- **Task details**:
Output, without alteration, the first line of the entries and each line after it, stopping with the line that contains "dashboard_text up (_cookies s) = None \/".

- **Exercise materials**:

##############################

Lemma get_data_twice_witness :
  let s := final (authenticate Scenario.portal Scenario.fresh) in
  exists snap,
    res (get_data Decimal.float_of_str Scenario.portal s) = Ok snap /\
    res (get_data Decimal.float_of_str Scenario.portal
           (final (get_data Decimal.float_of_str Scenario.portal s))) = Ok snap /\
    location_count (summary snap) = 2%nat.
Proof.
  intros s.
  destruct (get_data_twice Decimal.float_of_str Scenario.portal s eq_refl)
    as (snap & H1 & H2).
  exists snap. split; [exact H1|]. split; [exact H2|].
  rewrite get_data_run_authenticated in H1 by reflexivity.
  injection H1 as <-. vm_compute. reflexivity.
Defined.

(** ** A dashboard without locations *)

Lemma extract_nothing up s :
  dashboard_text up (_cookies s) = None \/
  (exists html, dashboard_text up (_cookies s) = Some html /\
                Re.findall location_pattern html = []) ->
  _extract_location_ids up s = Outcome (Ok []) s [CallDashboard].
Proof.
  intros H. rewrite extract_run. unfold discovered_ids, discovered.
  destruct H as [->|(html & -> & Hnone)]; [reflexivity|].
  rewrite scan_dashboard_no_match by assumption. simpl.
  by rewrite set_location_info_same.
Qed.
(** * Task lifecycle of the Legion runtime: a shallow embedding of
      [runtime/legion/legion_tasks.cc]

    The development follows the source file: the resource tracker
    (ledger) of a slice, the completion/commit flags of [TaskOp], the
    stealing flag, the slicing of a [MultiTask] into [SliceTask]s and point
    tasks, and the bookkeeping of [IndexTask] (slice fractions, point
    counters, deterministic reductions).

    Conventions.
    - Code under [#ifdef DEBUG_LEGION] is kept and guarded by a boolean
      [DEBUG_LEGION]; a failing [assert] yields [AssertFailed].
    - [REPORT_LEGION_ERROR] ends the call with [Fatal code].
    - [long long] and [size_t]/[unsigned] arithmetic wraps around. *)

From Stdlib Require Import QArith Qcanon.
From stdpp Require Import sorting numbers.
From stdpp Require Import base option list gmap sets fin_maps fin_sets.

Set Warnings "-register-all".
Open Scope Z_scope.

(** ** Results of calls that may abort *)

Inductive ErrorCode :=
  | ERROR_INVALID_MAPPER_OUTPUT
  | ERROR_PHYSICAL_TRACING_REMOTE_MAPPING
  | ERROR_REDUCTION_OPERATION_INDEX.

Inductive result (A : Type) :=
  | Ok (a : A)
  | AssertFailed
  | Fatal (code : ErrorCode).
Arguments Ok {A} a.
Arguments AssertFailed {A}.
Arguments Fatal {A} code.
(** Modelled from the spec: the clock, reset and power bits of the
    peripheral.  Leaving reset puts the scalar registers at their reset
    value; powering the memory up leaves the blocks zeroed and the
    peripheral reporting "clean". *)
Definition clk_enable : io unit := modify (set_clk_en true).
Definition clk_disable : io unit := modify (set_clk_en false).
Definition rst_clear : io unit :=
  modify (fun w => set_rst false (set_irq false (set_reg (fun _ => 0) w))).
Definition rst_set : io unit := modify (set_rst true).
Definition mem_power_up : io unit :=
  modify (fun w => set_pd false (set_clean true (set_mem (fun _ _ => 0) w))).
Definition mem_power_down : io unit :=
  modify (fun w => set_pd true (set_clean false w)).

End Hw.
Import Hw.

Declare Scope hw_scope.
Delimit Scope hw_scope with hw.
Notation "x <- c ;; k" := (mbind c (fun x => k))
(at level 61, c at next level, right associativity) : hw_scope.
Notation "' pat <- c ;; k" := (mbind c (fun x => match x with pat => k end))
(at level 61, pat pattern, c at next level, right associativity) : hw_scope.
Notation "c ;; k" := (mbind c (fun _ => k))
(at level 61, right associativity) : hw_scope.
Local Open Scope hw_scope.

(* ================================================================== *)
(** * Operations of the integer container used by the driver *)
(* ================================================================== *)

Module MpiLib.

(** Limbs a magnitude needs. *)
Definition limbs_needed (v : Z) : Z := (bitlen_mag v + 31) / 32.

(** Modelled from the spec: [mbedtls_mpi_grow] of the external integer
    container, "grow-to-capacity".  It fails past the limb ceiling or
    when the allocator refuses, and then leaves the integer as it was. *)
Definition mbedtls_mpi_grow (X : mbedtls_mpi) (nblimbs : Z)
  : io (Z * mbedtls_mpi) :=
  if nblimbs >? MBEDTLS_MPI_MAX_LIMBS
  then mret (MBEDTLS_ERR_MPI_ALLOC_FAILED, X)
  else if n X <? nblimbs
  then ok <- gets (fun w => calloc_ok w nblimbs) ;;
       if (ok : bool)
       then mret (0, mk_mpi (s X)
                       (p X ++ repeat 0 (Z.to_nat nblimbs - length (p X))))
       else mret (MBEDTLS_ERR_MPI_ALLOC_FAILED, X)
  else mret (0, X).

(** Store a sign and a magnitude, growing the storage when it is short. *)
Definition mpi_assign (X : mbedtls_mpi) (sg mag : Z) : io (Z * mbedtls_mpi) :=
  ' (ret, X1) <- mbedtls_mpi_grow X (limbs_needed mag) ;;
  if ret =? 0
  then mret (0, mk_mpi sg (to_limbs (length (p X1)) mag))
  else mret (ret, X1).

(** Modelled from the spec: [mbedtls_mpi_free]. *)
Definition mbedtls_mpi_free (X : mbedtls_mpi) : mbedtls_mpi := mbedtls_mpi_init.

(** Modelled from the spec: [mbedtls_mpi_lset], set from a machine
    integer; one limb is needed. *)
Definition mbedtls_mpi_lset (X : mbedtls_mpi) (z : Z) : io (Z * mbedtls_mpi) :=
  ' (ret, X1) <- mbedtls_mpi_grow X 1 ;;
  if ret =? 0
  then mret (0, mk_mpi (if z <? 0 then -1 else 1)
                  (to_limbs (length (p X1)) (Z.abs z)))
  else mret (ret, X1).

(** Modelled from the spec: [mbedtls_mpi_copy]; copying an integer
    without storage frees the destination. *)
Definition mbedtls_mpi_copy (X Y : mbedtls_mpi) : io (Z * mbedtls_mpi) :=
  match p Y with
  | [] => mret (0, mbedtls_mpi_free X)
  | _ => mpi_assign (mk_mpi (s Y) (p X)) (s Y) (mpi_mag Y)
  end.

(** Modelled from the spec: [mbedtls_mpi_add_mpi], signed addition on
    sign and magnitude: [X = A + B]. *)
Definition mbedtls_mpi_add_mpi (X A B : mbedtls_mpi) : io (Z * mbedtls_mpi) :=
  if s A * s B <? 0
  then if mpi_mag A >=? mpi_mag B
       then mpi_assign X (s A) (mpi_mag A - mpi_mag B)
       else mpi_assign X (- s A) (mpi_mag B - mpi_mag A)
  else mpi_assign X (s A) (mpi_mag A + mpi_mag B).

(** Modelled from the spec: [mbedtls_mpi_shift_l], [X <<= count]. *)
Definition mbedtls_mpi_shift_l (X : mbedtls_mpi) (count : Z)
  : io (Z * mbedtls_mpi) :=
  mpi_assign X (s X) (Z.shiftl (mpi_mag X) count).

(** Modelled from the spec: [mbedtls_mpi_set_bit]. *)
Definition mbedtls_mpi_set_bit (X : mbedtls_mpi) (pos val : Z)
  : io (Z * mbedtls_mpi) :=
  if val =? 1 then mpi_assign X (s X) (Z.setbit (mpi_mag X) pos)
  else if val =? 0 then mpi_assign X (s X) (Z.clearbit (mpi_mag X) pos)
  else mret (MBEDTLS_ERR_MPI_BAD_INPUT_DATA, X).

(** Modelled from the spec: [mbedtls_mpi_mod_mpi], "general modular
    reduction": [R = A mod B] in [[0, B)], refused for [B <= 0]. *)
Definition mbedtls_mpi_mod_mpi (R A B : mbedtls_mpi) : io (Z * mbedtls_mpi) :=
  if mbedtls_mpi_cmp_int B 0 <? 0
  then mret (MBEDTLS_ERR_MPI_NEGATIVE_VALUE, R)
  else if mbedtls_mpi_cmp_int B 0 =? 0
  then mret (MBEDTLS_ERR_MPI_DIVISION_BY_ZERO, R)
  else mpi_assign R 1 (mpi_val A mod mpi_val B).

End MpiLib.
Import MpiLib.

(* ================================================================== *)
(** * The driver *)
(* ================================================================== *)

Module Bignum.

(** ** Peripheral access guard *)

Definition esp_mpi_acquire_hardware : io unit :=
  _lock_acquire ;;
  clk_enable ;;
  rst_clear ;;
  mem_power_up ;;
  (* while (DPORT_REG_READ(RSA_QUERY_CLEAN_REG) != 1) { } *)
  clean <- gets rsa_clean ;;
  if (clean : bool) then modify (log_event EvAcquire) else hang.

Definition esp_mpi_release_hardware : io unit :=
  mem_power_down ;;
  rst_set ;;
  clk_disable ;;
  modify (log_event EvRelease) ;;
  _lock_release.

(** ** Word marshaller *)

Definition bits_to_words (bits : Z) : Z := u32 (bits + 31) / 32.
(** When every EXIF value is a [str], the extractor returns an outcome for
    every path: whatever the collaborators raise is caught. *)
Lemma get_creation_date_returns
    (strptime : string → string → option datetime)
    (self : MetadataProcessor) (w : World) (file_path : string) :
  str_valued w →
  ∃ o, get_creation_date strptime self w file_path = Ret o.
Proof.
  intros Hw.
  destruct (get_creation_date strptime self w file_path) as [o|e] eqn:Hg;
    [by exists o|].
  apply get_creation_date_raises in Hg
    as (_ & img & ex & v & Hopen & Hexif & _ & Hc & Hv).
  assert (∃ key, ex !! key = Some v) as [key Hkey].
  { unfold image_candidate in Hc.
    destruct (ex !! exif_DateTimeOriginal_tag self) eqn:H1; [by eexists; simplify_eq|].
    destruct (ex !! exit_DateTimeDigitized_tag self) eqn:H2; [by eexists; simplify_eq|].
    by eexists. }
  destruct (Hw file_path img ex key v Hopen Hexif Hkey) as [s ->].
  by destruct (Hv s).
Qed.
Lemma json_dumps_printable (v : pyval) : all_printable (json_dumps v) = true.
Proof.
  induction v as [| b | z | s | items IH | fields IH] using pyval_nested_ind.
  - reflexivity.
  - destruct b; reflexivity.
  - apply json_int_printable.
  - apply json_str_printable.
  - rewrite json_dumps_list. simpl. rewrite all_printable_app.
    rewrite join_comma_printable; [reflexivity |].
    apply Forall_map. exact IH.
  - rewrite json_dumps_dict. simpl. rewrite all_printable_app.
    rewrite join_comma_printable; [reflexivity |].
    apply Forall_map. revert IH. apply Forall_impl. intros [k x] Hx.
    unfold json_field. simpl fst. simpl snd in *.
    now rewrite !all_printable_app, json_str_printable, Hx.
Qed.

Lemma byte_printable_ascii (c : ascii) :
  byte_printable (byte_of_ascii c) = printable c.
Proof.
  destruct c as [b0 b1 b2 b3 b4 b5 b6 b7].
  destruct b0, b1, b2, b3, b4, b5, b6, b7; reflexivity.
Qed.

Lemma encode_printable (s : string) :
  forallb byte_printable (encode s) = all_printable s.
Proof.
  unfold encode, list_byte_of_string.
  induction s as [| c s IH]; [reflexivity |].
  simpl. now rewrite byte_printable_ascii, IH.
Qed.

(** X7. The bytes handed to the hash, and the body of a block response,
    are plain ASCII: whatever the value, every byte of the encoded
    [json.dumps] text lies in 0x20..0x7e, non-ASCII and control characters
    of the strings having been escaped. *)
Theorem hashed_bytes_printable (v : pyval) :
  forallb byte_printable (encode (json_dumps v)) = true.
Proof. now rewrite encode_printable, json_dumps_printable. Qed.

(** *** Key order in the serialized text *)







(** *** The identifier returned and the identifier stored *)

Lemma prefixed_neq (h : string) : "0x" ++ h <> h.
Proof.
  intros Heq. apply (f_equal String.length) in Heq. simpl in Heq. lia.
Qed.

Lemma pending_enqueue (task : ChannelInnerTask) (h' h : string)
    (kwargs : pydict) :
  pending h' (enqueue task (pending_entry h kwargs))
  = (pending h' task || String.eqb h' h)%bool.
Proof.
  unfold pending, enqueue, queue_of; simpl.
  rewrite existsb_app. simpl.
  unfold entry_has_hash, entry_hash; simpl. now rewrite orb_false_r.
Qed.

(** X9. An admitted payload is stored, and was looked up in the ledger,
    under the bare hash, while the caller is handed the hash with the
    prefix [0x]: the string returned is not the hash, the new entry is
    pending under the hash, and the returned string is pending afterwards
    only if it already was. *)
Theorem returned_identifier_prefixed
    (create_hash : list Byte.byte -> string)
    (Response : message_code.Response)
    (task : ChannelInnerTask) (kwargs : pydict) :
  Forall has_txHash (queue_of task) ->
  pending (tx_hash_of create_hash kwargs) task = false ->
  has_committed (ledger_of task) (tx_hash_of create_hash kwargs) = false ->
  let h := tx_hash_of create_hash kwargs in
  let r := run (create_icx_tx create_hash Response kwargs) task in
  exists payload,
    fst r = Returned (message_code.success Response, Some payload) /\
    payload = "0x" ++ h /\
    payload <> h /\
    calls (snd r) = [Call_get_transaction h] /\
    pending h (self (snd r)) = true /\
    pending payload (self (snd r)) = pending payload task.
Proof.
  intros Hq Hp Hc h r. subst r.
  rewrite (create_icx_tx_run _ _ _ _ Hq), Hp, Hc. fold h. simpl.
  exists ("0x" ++ h). repeat split.
  - apply prefixed_neq.
  - apply pending_after_enqueue.
  - rewrite pending_enqueue.
    destruct (String.eqb_spec ("0x" ++ h) h) as [Heq | _].
    + now apply prefixed_neq in Heq.
    + apply orb_false_r.
Qed.
Definition MonteCarloAgent_update (self : MonteCarloAgent)
    (state_dict : list (string * pyval)) (action : string)
  : MonteCarloAgent * option unit :=
  let state := state_of_dict state_dict in
  let ag := mc_agent self in
  match loc_tuple (R ag) state action with
  | None => (self, None)
  | Some reward =>
      let '(q', finished) :=
        MonteCarlo_update_loop (step_size ag) reward (q ag)
          (zip (state_seen self) (action_seen self)) in
      let ag' := mkAgent (epsilon ag) (step_size ag) (agent_states ag)
                   (agent_actions ag) (R ag) q' (visit ag) in
      if finished
      then (mkMonteCarloAgent ag' [] [] [], Some ())
      else (mkMonteCarloAgent ag' (state_seen self) (action_seen self)
              (q_seen self), None)
  end.

(** ** Module cards *)

Record Card : Type := mkCard {
  color : pyval;
  value : pyval
}.

#[global] Instance Card_eq_dec : EqDecision Card.
Proof. solve_decision. Defined.

(** [Card.evaluate_card]: [True], or [None] (falsy) when no test passes *)
Definition evaluate_card (self : Card) (open_c open_v : pyval) : bool :=
  bool_decide (color self = open_c)
  || bool_decide (value self = open_v)
  || bool_decide (value self ∈ [PStr "COL"; PStr "PL4"]).

Record Deck : Type := mkDeck {
  cards : list Card;
  cards_disc : list Card
}.

Definition deck_colors : list string := ["RED"; "GRE"; "BLU"; "YEL"]%string.

Definition cards_zero : list Card :=
  (λ c, mkCard (PStr c) (PInt 0)) <$> deck_colors.

Definition cards_normal : list Card :=
  let once := c ← deck_colors; (λ v, mkCard (PStr c) (PInt v)) <$> py_range 1 10 in
  once ++ once.

Definition cards_action : list Card :=
  let once :=
    c ← deck_colors;
    (λ v, mkCard (PStr c) (PStr v)) <$> ["SKI"; "REV"; "PL2"]%string in
  once ++ once.

Definition cards_wild : list Card :=
  let once := (λ v, mkCard (PStr "WILD") (PStr v)) <$> ["COL"; "PL4"]%string in
  once ++ once ++ once ++ once.
(** C2, amended.  The failure transitions are not absorbed: for every state
    and byte whose goto cell was FAIL when the goto table was complete, the
    cell of the compiled table is 0 (no transition; the scanner restarts),
    whatever the row of any failure state holds. *)
Theorem fail_cells_stay_zero fuel both rs mg r m :
  Forall (fun reg : Registration => is_bytes reg.1.1) rs ->
  SCPFACPreparePatterns_goto (register_all rs SCPFACInitCtx) = Ok mg ->
  SCPFACPreparePatterns fuel both (register_all rs SCPFACInitCtx)
    = Ok (r, m) ->
  forall r_state ascii_code,
    0 <= r_state < state_count m -> 0 <= ascii_code < 256 ->
    get2 (goto_table mg) r_state ascii_code = SC_PFAC_FAIL ->
    get2 (scanner_table m) r_state ascii_code = 0.
Proof.
  intros Hrs Hgoto Hrun s b Hs Hb Hfail.
  pose proof (register_all_tables rs _ SCPFACInitCtx_tables) as Htab.
  destruct (register_all_store_ok rs _ Hrs SCPFACInitCtx_store_ok)
    as (h & Hh & Hok).
  destruct (SCPFACPreparePatterns_Ok _ _ _ _ _ Hrun)
    as [[-> _]|(h' & mg' & mf & Hh' & Hcnt & Hg & Hfin & Hsc & H16 & H32
                & Ho & _)].
  { destruct Htab as (Hz & _). lia. }
  rewrite Hh in Hh'. injection Hh' as <-.
  unfold SCPFACPreparePatterns_goto in Hgoto. rewrite Hh in Hgoto.
  apply Z.eqb_neq in Hcnt. rewrite Hcnt in Hgoto.
  rewrite Hgoto in Hg. injection Hg as <-.
  destruct (SCPFACBuildGoto_final _ _ (setup_fresh _ h Htab) Hgoto)
    as [Hf _].
  pose proof (SCPFACBuildGoto_row0 _ _ (setup_fresh _ h Htab)
                (setup_patterns_ok _ h Hok) Hgoto) as Hrow0.
  destruct (SCPFACFinishStateTable_cells _ _ _ _ Hf Hfin)
    as (Hscf & _ & Hcells).
  assert (scanner_table m = scanner_table mf) as ->.
  { unfold scanner_table, narrow. by rewrite Hsc, H16, H32. }
  rewrite Hsc, Hscf in Hs. rewrite get2_cell in *.
  destruct (Hcells (Z.to_nat s) (Z.to_nat b) ltac:(lia) ltac:(lia))
    as (c0 & [->|[Hnf _]] & _ & ->); [|done].
  unfold club_value. rewrite Z.land_0_l.
  unfold row0_empty in Hrow0. by rewrite Hrow0.
Qed.

(** ** Duplicate registrations *)

Lemma bucket_of_range pat : 0 <= bucket_of pat < INIT_HASH_SIZE.
Proof.
  unfold bucket_of, SCPFACInitHashRaw. apply Z.mod_pos_bound. done.
Qed.

Lemma get_set_eq {A} (d : A) l i x :
  (Z.to_nat i < length l)%nat -> get d (set l i x) i = x.
Proof. intros H. unfold get, set. by rewrite list_lookup_insert_eq. Qed.

Lemma get_set_ne {A} (d : A) l i j x :
  Z.to_nat i <> Z.to_nat j -> get d (set l i x) j = get d l j.
Proof. intros H. unfold get, set. by rewrite list_lookup_insert_ne. Qed.

Lemma SCPFACInitHashLookup_found m pat pid flags p :
  p ∈ bucket m (bucket_of pat) -> p_id p = pid ->
  exists t,
    SCPFACInitHashLookup m pat (Z.of_nat (length pat)) flags pid = Some t.
Proof.
  intros Hin Hid. unfold SCPFACInitHashLookup, bucket, bucket_of in *.
  destruct (init_hash m) as [h|]; [|by apply elem_of_nil in Hin].
  destruct (List.find _ _) as [t|] eqn:E; [by exists t|].
  apply list_elem_of_In in Hin.
  pose proof (find_none _ _ E p Hin) as Hn. cbv beta in Hn.
  apply Z.eqb_neq in Hn. done.
Qed.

##############################

- **Result of the exercise**:
Lemma get_data_twice_witness :
  let s := final (authenticate Scenario.portal Scenario.fresh) in
  exists snap,
    res (get_data Decimal.float_of_str Scenario.portal s) = Ok snap /\
    res (get_data Decimal.float_of_str Scenario.portal
           (final (get_data Decimal.float_of_str Scenario.portal s))) = Ok snap /\
    location_count (summary snap) = 2%nat.
Proof.
  intros s.
  destruct (get_data_twice Decimal.float_of_str Scenario.portal s eq_refl)
    as (snap & H1 & H2).
  exists snap. split; [exact H1|]. split; [exact H2|].
  rewrite get_data_run_authenticated in H1 by reflexivity.
  injection H1 as <-. vm_compute. reflexivity.
Defined.

(** ** A dashboard without locations *)

Lemma extract_nothing up s :
  dashboard_text up (_cookies s) = None \/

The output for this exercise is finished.